I’m old, but I’m not dead yet.
Then again, maybe I ought to be considering all of the double dog dares I chose to take on as a child.
Of course, eating dirt, paper plates, napkins and TP’ing Mrs. McDaniel’s house is nothing compared to what teens these days are doing to prove to their peers that they are cool like that.
When I first heard about teens drinking hand sanitizer in order to score a cheap buzz, I thought the cases were isolated. However, since the Los Angeles Times went public with its investigation into the new trend of chugging hand sanitizer to absorb its 62 percent of ethyl alcohol (or about 120 proof), an alarming number of young bonehead lemmings have been reportedly following suit.
NPR recently published a report revealing that some teens are now using salt to separate the alcohol from the sanitizer.

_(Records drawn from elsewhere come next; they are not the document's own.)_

(** * FlightsSQL: the data-access gateway (data.py) and its console front end (main.py)

    A shallow embedding of the two Python modules.  Python values are a small
    tagged union, a record (the dict made by [row._asdict()]) is a finite map
    from column name to value, and every function that prints, reads, talks to
    the store or raises is a computation in a state-and-exception monad over
    the [world] the program runs in.

    Modelling scope.  A Python [str] is a string over the code points below
    256; [float] and [bytes] values are outside the value type.  The store is
    a list of named tables compared with SQL equality on values of the same
    storage class (column affinity conversions are not modelled). *)

From Stdlib Require Import ZArith Ascii String List Bool Lia.
From stdpp Require Import base option list strings gmap pretty.

Local Open Scope string_scope.
Local Open Scope list_scope.
Local Open Scope Z_scope.

(** ** Python values and exceptions *)

Inductive value : Type :=
| VNone
| VInt (z : Z)
| VStr (s : string).

#[global] Instance value_eq_dec : EqDecision value.
Proof. solve_decision. Defined.

Inductive exn : Type :=
| KeyError (key : string)
| ValueError (literal : string)
| TypeError
| EOFError
| OperationalError (msg : string)
| StatementError (param : string).

(** [ValueError] and the members of [sqlalchemy.exc.SQLAlchemyError] that the
    model can raise; [KeyError] and [EOFError] are neither. *)
Definition is_ValueError (e : exn) : bool :=
  match e with ValueError _ => true | _ => false end.

Definition is_SQLAlchemyError (e : exn) : bool :=
  match e with OperationalError _ | StatementError _ => true | _ => false end.

Inductive res (A : Type) : Type :=
| Ok (a : A)
| Raise (e : exn).
Arguments Ok {A} a.
Arguments Raise {A} e.

#[global] Instance res_ret : MRet res := fun A a => Ok a.
#[global] Instance res_fmap : FMap res := fun A B f r =>
  match r with
  | Ok a => Ok (f a)
  | Raise e => Raise e
  end.
#[global] Instance res_bind : MBind res := fun A B k r =>
  match r with
  | Ok a => k a
  | Raise e => Raise e
  end.

(** ** Python built-ins used by the two modules *)

Module Py.

(** [bool(v)]: [None], [0] and the empty string are false. *)
Definition truthy (v : value) : bool :=
  match v with
  | VNone => false
  | VInt z => negb (z =? 0)
  | VStr s => negb (String.eqb s "")
  end.

(** [str(v)], as an f-string field renders it. *)
Definition str (v : value) : string :=
  match v with
  | VNone => "None"
  | VInt z => pretty z
  | VStr s => s
  end.

Definition code (c : ascii) : N := N_of_ascii c.

Definition between (lo hi : N) (c : ascii) : bool :=
  (N.leb lo (code c) && N.leb (code c) hi)%bool.

(** [c.isalpha()] on code points below 256: the ASCII letters, the ordinal
    indicators, the micro sign and the accented Latin letters. *)
Definition isalpha_char (c : ascii) : bool :=
  (between 65 90 c || between 97 122 c
   || N.eqb (code c) 170 || N.eqb (code c) 181 || N.eqb (code c) 186
   || between 192 214 c || between 216 246 c || between 248 255 c)%bool.

(** [s.isalpha()]: every character alphabetic and at least one character. *)
Definition isalpha (s : string) : bool :=
  match list_ascii_of_string s with
  | [] => false
  | cs => forallb isalpha_char cs
  end.

Definition len (s : string) : nat := String.length s.

(** The white space [int()] strips: tab to carriage return, the space, and
    the two spaces above 127 (next line, no-break space). *)
Definition isspace_char (c : ascii) : bool :=
  (between 9 13 c || N.eqb (code c) 32
   || N.eqb (code c) 133 || N.eqb (code c) 160)%bool.

Definition isdigit_char (c : ascii) : bool := between 48 57 c.

Fixpoint lstrip (cs : list ascii) : list ascii :=
  match cs with
  | c :: cs' => if isspace_char c then lstrip cs' else cs
  | [] => []
  end.

Definition strip (cs : list ascii) : list ascii :=
  rev (lstrip (rev (lstrip cs))).

(** Decimal digits with single underscores between them. *)
Fixpoint digits (cs : list ascii) (acc : Z) (after_digit : bool) : option Z :=
  match cs with
  | [] => if after_digit then Some acc else None
  | c :: cs' =>
      if isdigit_char c
      then digits cs' (10 * acc + (Z.of_N (code c) - 48)) true
      else if Ascii.eqb c "_"
           then (if after_digit then digits cs' acc false else None)
           else None
  end.

Definition int_of_str (s : string) : option Z :=
  match strip (list_ascii_of_string s) with
  | c :: cs =>
      if Ascii.eqb c "-" then Z.opp <$> digits cs 0 false
      else if Ascii.eqb c "+" then digits cs 0 false
      else digits (c :: cs) 0 false
  | [] => None
  end.

(** [int(v)]. *)
Definition int (v : value) : res Z :=
  match v with
  | VInt z => Ok z
  | VStr s => match int_of_str s with
              | Some z => Ok z
              | None => Raise (ValueError s)
              end
  | VNone => Raise TypeError
  end.

End Py.

(** ** The backing store

    What [conn.execute(text(query), params)] does, for the statement shapes
    the catalog uses: one FROM table, an optional inner JOIN, equalities
    joined by AND, and a projection of [t.*], [t.c] and [t.c AS alias].
    Identifiers are matched without regard to ASCII case and an unaliased
    result column carries the name the schema declares, as SQLite does.
    Rows come out in nested-loop order, FROM table outermost. *)

Module Sql.

Inductive operand : Type :=
| OCol (t c : string)
| OParam (p : string).

Inductive cond : Type :=
| CEq (a b : operand)
| CAnd (c1 c2 : cond).

Inductive proj : Type :=
| PStar (t : string)
| PCol (t c : string)
| PAs (t c : string) (alias : string).

Record select : Type := MkSelect {
  sel_proj : list proj;
  sel_from : string;
  sel_join : option (string * cond);
  sel_where : cond
}.

Inductive stmt : Type :=
| Select (s : select)
| Insert (t : string) (vals : list operand)
| Delete (t : string) (w : cond).

Record table : Type := MkTable {
  tbl_cols : list string;
  tbl_rows : list (list value)
}.

Definition store : Type := list (string * table).

(** A result row as the cursor describes it: (column name, value) in
    projection order, duplicates included. *)
Definition result_row : Type := list (string * value).
(** * n19 front end: tokens, token types, token categories, keyword lookup

    A shallow embedding of the token layer of the n19 lexer
    ([Token], [TokenType], [TokenCategory]) and of the properties its
    description states about it.

    The X-macro lists [N19_TOKEN_TYPE_LIST], [N19_TOKEN_CATEGORY_LIST] and
    [N19_HIR_KEYWORDS], the enumerations generated from them and the hash
    [murmur3_x86_32] are declared in headers (Frontend/Lexer.hpp,
    Core/Murmur3.hpp) that the functions below include.  The functions are
    therefore embedded over these lists as section variables: every theorem
    of a section holds for whatever the headers declare. *)

From Stdlib Require Import ZArith NArith List String Ascii Strings.Byte Bool Lia
  Btauto DecimalString.
From coqutil Require Import Z.bitblast.
Import ListNotations.

Local Open Scope string_scope.
Local Open Scope list_scope.
Local Open Scope Z_scope.

(** ** Results *)

(** [Maybe<T>] is [option T]: [Nothing] is [None], a value [v] is
    [Some v]. *)

(** What a call does: it returns a value, or it terminates the process
    ([PANIC], a failed [ASSERT]), or it reads outside the byte span it was
    given, which C++ leaves undefined. *)
Inductive Outcome (A : Type) : Type :=
| Returned (a : A)
| Panicked (msg : string)
| Undefined.

Arguments Returned {A} a.
Arguments Panicked {A} msg.
Arguments Undefined {A}.

(** Modelled from the spec: Core/Panic.hpp is not among the sources; the
    description calls a failed [ASSERT] a fatal precondition check that
    terminates the process. *)
Definition ASSERT {A : Type} (cond : bool) (text : string)
  (continue : Outcome A) : Outcome A :=
  if cond then continue else Panicked text.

Yes, you read correctly: Thousands of high school students–some of whom you may know personally–are reportedly spending their days Googling distillation instructions in order to transform the popular anti-bacterial product into a potent drink similar to a shot of hard liquor.
Hand.
Sanitizer.
The very generation we are leaving the future of the world to, is quaffing hand sanitizer.
Let that sink in for a bit.
Do you know what hand sanitizer tastes like?
Most sane individuals don’t, and will never.
Then, you’ve got these select adolescents turning to cinnamon, cough syrup, mouthwash, vanilla extract, and now hand sanitizer, in order to escape reality without worrying about being carded.
Their harebrained move was spoofed on Jimmy Kimmel’s late night show a few weeks ago. The comedian did hand sanitizer shots with actor John Cusack.
“I feel cleaner inside,” Kimmel said to his high profile guest. “And I also feel like I’m going to die.”
According to doctors, no one has died from ingesting hand sanitizer—-yet. Still, be aware that ethyl alcohol is toxic, and if your teen lacks stellar judgment, then perhaps you should start buying foam hand sanitizer.